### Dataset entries
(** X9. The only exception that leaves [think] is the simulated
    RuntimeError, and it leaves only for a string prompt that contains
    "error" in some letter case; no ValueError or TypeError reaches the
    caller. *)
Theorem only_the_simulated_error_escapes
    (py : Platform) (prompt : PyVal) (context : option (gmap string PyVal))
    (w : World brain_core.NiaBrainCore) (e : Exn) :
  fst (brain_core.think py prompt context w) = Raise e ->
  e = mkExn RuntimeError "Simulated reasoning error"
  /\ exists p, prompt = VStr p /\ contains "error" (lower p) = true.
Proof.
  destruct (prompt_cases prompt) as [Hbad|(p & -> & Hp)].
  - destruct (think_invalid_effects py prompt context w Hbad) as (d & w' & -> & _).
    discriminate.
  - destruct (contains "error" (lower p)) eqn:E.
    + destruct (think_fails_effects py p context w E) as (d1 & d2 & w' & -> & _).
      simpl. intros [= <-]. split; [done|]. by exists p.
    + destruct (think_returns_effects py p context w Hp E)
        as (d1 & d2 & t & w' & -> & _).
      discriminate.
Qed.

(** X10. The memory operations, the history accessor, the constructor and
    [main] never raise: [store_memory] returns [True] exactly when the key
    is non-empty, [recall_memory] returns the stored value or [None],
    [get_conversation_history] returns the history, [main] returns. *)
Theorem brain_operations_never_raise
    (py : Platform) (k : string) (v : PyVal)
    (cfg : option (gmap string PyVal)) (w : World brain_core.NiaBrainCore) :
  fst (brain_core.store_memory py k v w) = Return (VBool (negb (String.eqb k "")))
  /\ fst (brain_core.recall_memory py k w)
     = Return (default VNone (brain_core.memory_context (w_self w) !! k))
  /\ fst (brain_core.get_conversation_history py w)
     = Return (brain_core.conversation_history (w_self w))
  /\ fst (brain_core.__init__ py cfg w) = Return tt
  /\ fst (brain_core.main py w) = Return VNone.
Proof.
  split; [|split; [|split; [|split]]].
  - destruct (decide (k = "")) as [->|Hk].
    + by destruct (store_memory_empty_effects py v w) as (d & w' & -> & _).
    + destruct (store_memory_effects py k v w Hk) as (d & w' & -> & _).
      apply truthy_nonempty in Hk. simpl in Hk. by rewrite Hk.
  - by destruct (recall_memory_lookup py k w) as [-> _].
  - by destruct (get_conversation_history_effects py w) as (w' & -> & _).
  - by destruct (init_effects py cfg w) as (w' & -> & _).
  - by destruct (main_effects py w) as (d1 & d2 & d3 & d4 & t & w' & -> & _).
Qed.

### Problem details
Each line above needs to be output again, exactly as shown.

### Solution to the exercise
(** X9. The only exception that leaves [think] is the simulated
    RuntimeError, and it leaves only for a string prompt that contains
    "error" in some letter case; no ValueError or TypeError reaches the
    caller. *)
Theorem only_the_simulated_error_escapes
    (py : Platform) (prompt : PyVal) (context : option (gmap string PyVal))
    (w : World brain_core.NiaBrainCore) (e : Exn) :
  fst (brain_core.think py prompt context w) = Raise e ->
  e = mkExn RuntimeError "Simulated reasoning error"
  /\ exists p, prompt = VStr p /\ contains "error" (lower p) = true.
Proof.
  destruct (prompt_cases prompt) as [Hbad|(p & -> & Hp)].
  - destruct (think_invalid_effects py prompt context w Hbad) as (d & w' & -> & _).
    discriminate.
  - destruct (contains "error" (lower p)) eqn:E.
    + destruct (think_fails_effects py p context w E) as (d1 & d2 & w' & -> & _).
      simpl. intros [= <-]. split; [done|]. by exists p.
    + destruct (think_returns_effects py p context w Hp E)
        as (d1 & d2 & t & w' & -> & _).
      discriminate.
Qed.

(** X10. The memory operations, the history accessor, the constructor and
    [main] never raise: [store_memory] returns [True] exactly when the key
    is non-empty, [recall_memory] returns the stored value or [None],
    [get_conversation_history] returns the history, [main] returns. *)
Theorem brain_operations_never_raise
    (py : Platform) (k : string) (v : PyVal)
    (cfg : option (gmap string PyVal)) (w : World brain_core.NiaBrainCore) :
  fst (brain_core.store_memory py k v w) = Return (VBool (negb (String.eqb k "")))
  /\ fst (brain_core.recall_memory py k w)
     = Return (default VNone (brain_core.memory_context (w_self w) !! k))
  /\ fst (brain_core.get_conversation_history py w)
     = Return (brain_core.conversation_history (w_self w))
  /\ fst (brain_core.__init__ py cfg w) = Return tt
  /\ fst (brain_core.main py w) = Return VNone.
Proof.
  split; [|split; [|split; [|split]]].
  - destruct (decide (k = "")) as [->|Hk].
    + by destruct (store_memory_empty_effects py v w) as (d & w' & -> & _).
    + destruct (store_memory_effects py k v w Hk) as (d & w' & -> & _).
      apply truthy_nonempty in Hk. simpl in Hk. by rewrite Hk.
  - by destruct (recall_memory_lookup py k w) as [-> _].
  - by destruct (get_conversation_history_effects py w) as (w' & -> & _).
  - by destruct (init_effects py cfg w) as (w' & -> & _).
  - by destruct (main_effects py w) as (d1 & d2 & d3 & d4 & t & w' & -> & _).
Qed.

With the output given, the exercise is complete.